Assigned task: Filter the entries below down to the lines that hold "append".

(Saved data entries)
(** * template_sql output plugin: the template compiler and its helpers

    A shallow embedding of [plugins/outputs/template_sql/sql.go] and the
    properties its specification states about it.

    Go strings are byte sequences and are modelled by [string] (a list of
    8-bit [ascii] characters).  The plugin, the value map it fills per metric
    and the logger are kept in an explicit store that every method threads
    through, so that what a method reads and what it writes is visible in
    its type. *)

From Stdlib Require Import ZArith Lia Ascii String DecimalString.
From Equations Require Import Equations.
From stdpp Require Import gmap strings list fin_maps.

Open Scope string_scope.
Open Scope Z_scope.

(** Concatenation of strings simplifies on a constructor, as any fixpoint. *)
Arguments String.append !s1 s2 : simpl nomatch.

(** The concatenation of a list of strings. *)
Definition join (l : list string) : string := foldr String.append EmptyString l.

(** ** Values held in a [map[string]interface{}] *)

(** The dynamic types a template value can have: the field kinds of a metric,
    the timestamp, and anything else a configuration can supply as a default
    value (identified by the name of its Go type). *)
Inductive value : Type :=
| VInt64 (n : Z)
| VUint64 (n : Z)
| VFloat64 (bits : Z)
| VString (s : string)
| VBool (b : bool)
| VTime (unix_nano : Z)
| VOther (gotype : string) (repr : string).
(** * RESTful-API-Assessment: the in-memory store and its route handlers

    A shallow embedding of the entity store ([data/store.js], the second
    file of [src/middleware/notFound.js]), of the [validate] middleware
    ([middleware/validation.js], the second file of [src/unnamed/part_000])
    and of the routes of [src/routes/users.js], [src/routes/products.js]
    and of the orders router ([routes/orders.js], [src/unnamed/part_002]):
    their handlers and, where they rewrite the request, their validation
    chains, followed by the properties of the specification that were
    checked against them.

    JavaScript objects are finite maps from property names to JSON values,
    the three collections are lists of such objects, numbers that the code
    multiplies and adds are IEEE-754 doubles, and the two sources of
    non-determinism of the store ([uuidv4()] and [new Date()]) are read
    from an environment carried by the state. *)

From Stdlib Require Import PrimFloat ZArith Lia.
From stdpp Require Import gmap strings list fin_maps.

Set Warnings "-register-all,-inexact-float,-clear-no-such-hyp".

(** ** JSON values *)

(** A parsed JSON value.  The JavaScript [undefined] is not a JSON value:
    it is what reading a missing property gives, and is modelled by [None]
    in [option value]. *)
Inductive value : Type :=
| VNull
| VBool (b : bool)
| VNum (f : float)
| VStr (s : string)
| VArr (l : list value)
| VObj (o : gmap string value).

(** A record of a collection, a request body: a JavaScript object. *)
Abbreviation obj := (gmap string value).
(** * AI_Agent: a shallow embedding of [ai_agent.py]

    The program is a Streamlit script: it loads a table (an uploaded CSV file
    or a Google Sheet), lets the user pick a column and a prompt template,
    runs a LangChain agent once per distinct value of the column and shows,
    offers for download and optionally writes back the results.

    The embedding follows the script function by function.  Python code that
    can raise runs in a small state-and-exception monad [M]; the state holds
    the outside world (everything the remote services and the clock decide)
    and the trace of what the script showed and requested.  The third-party
    calls ([agent.run], [requests.get], the Groq client, the Google Sheets
    client, the pandas constructors) are fields of a record [externals]: every
    theorem holds for all of their behaviours. *)

From Stdlib Require Import String Ascii List ZArith Lia Bool DecimalString.
Import ListNotations.
Open Scope string_scope.

Set Implicit Arguments.
Set Warnings "-register-all".

(** ** Python values and exceptions *)

(** An instance of Python's [Exception]: its class and [str(e)].  Every
    handler of the script is [except Exception]. *)
Record exn : Type := mk_exn { exn_class : string; exn_msg : string }.

Definition TypeError (msg : string) : exn := mk_exn "TypeError" msg.
Definition IndexError (msg : string) : exn := mk_exn "IndexError" msg.
Definition KeyError (msg : string) : exn := mk_exn "KeyError" msg.
Definition AttributeError (msg : string) : exn := mk_exn "AttributeError" msg.

(** The result of running Python code: a value or a raised exception. *)
Inductive outcome (A : Type) : Type :=
| Ret (a : A)
| Raise (e : exn).
Arguments Ret {A} a.
Arguments Raise {A} e.

(** A cell of a table, as pandas hands it to the script: a [str], a
    [numpy.int64] of a numeric column, the float [nan] pandas puts for an
    empty CSV cell, or the [None] it puts for a cell a sheet row lacks. *)
Inductive cell : Type :=
| CStr (s : string)
| CInt (z : Z)
| CMissing
| CNone.

Definition cell_eqb (a b : cell) : bool :=
  match a, b with
  | CStr s, CStr t => String.eqb s t
  | CInt x, CInt y => Z.eqb x y
  | CMissing, CMissing => true
  | CNone, CNone => true
  | _, _ => false
  end.

Definition is_str (c : cell) : bool :=
  match c with CStr _ => true | _ => false end.

(** [str(c)], as an f-string renders a cell. *)
Definition py_str (c : cell) : string :=
  match c with
  | CStr s => s
  | CInt z => NilZero.string_of_int (Z.to_int z)
  | CMissing => "nan"
  | CNone => "None"
  end.

(** The name of the Python type of a cell, as it appears in a [TypeError]. *)
Definition type_name (c : cell) : string :=
  match c with
  | CStr _ => "str"
  | CInt _ => "numpy.int64"
  | CMissing => "float"
  | CNone => "None"
  end.

(** A JSON document, as [response.json()] decodes it. *)
Inductive json : Type :=
| JNull
| JBool (b : bool)
| JNum (z : Z)
| JStr (s : string)
| JArr (items : list json)
| JObj (fields : list (string * json)).

Definition is_list (j : json) : bool :=
  match j with JArr _ => true | _ => false end.

(** ** Python built-ins used by the script *)

(** [s.split(sep)] for a one-character separator: [n] separators give
    [n + 1] pieces, the empty string gives one empty piece. *)
Fixpoint split (sep : ascii) (s : string) : list string :=
  match s with
  | EmptyString => [EmptyString]
  | String c s' =>
      if Ascii.eqb c sep then EmptyString :: split sep s'
      else match split sep s' with
           | piece :: pieces => String c piece :: pieces
           | [] => [String c EmptyString]
           end
  end.

(** [l[i]] on a list. *)
Definition index {A} (l : list A) (i : nat) : outcome A :=
  match nth_error l i with
  | Some x => Ret x
  | None => Raise (IndexError "list index out of range")
  end.

(** [l[1:]]. *)
Definition slice_from_1 {A} (l : list A) : list A := tl l.

(** The scan of [s.replace(old, new)] for a non-empty [old]: left to right,
    each occurrence found is replaced and the scan resumes after it ([skip]
    counts the characters of the occurrence still to pass over). *)
Fixpoint replace_scan (old new : string) (skip : nat) (s : string) : string :=
  match s with
  | EmptyString => EmptyString
  | String c s' =>
      match skip with
      | S k => replace_scan old new k s'
      | O =>
          if prefix old s
          then new ++ replace_scan old new (String.length old - 1) s'
          else String c (replace_scan old new 0 s')
      end
  end.

(** With an empty [old], Python puts [new] before every character and at
    the end. *)
Fixpoint replace_empty (new s : string) : string :=
  match s with
  | EmptyString => new
  | String c s' => new ++ String c (replace_empty new s')
  end.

Answer to the exercise:
Arguments String.append !s1 s2 : simpl nomatch.
Definition join (l : list string) : string := foldr String.append EmptyString l.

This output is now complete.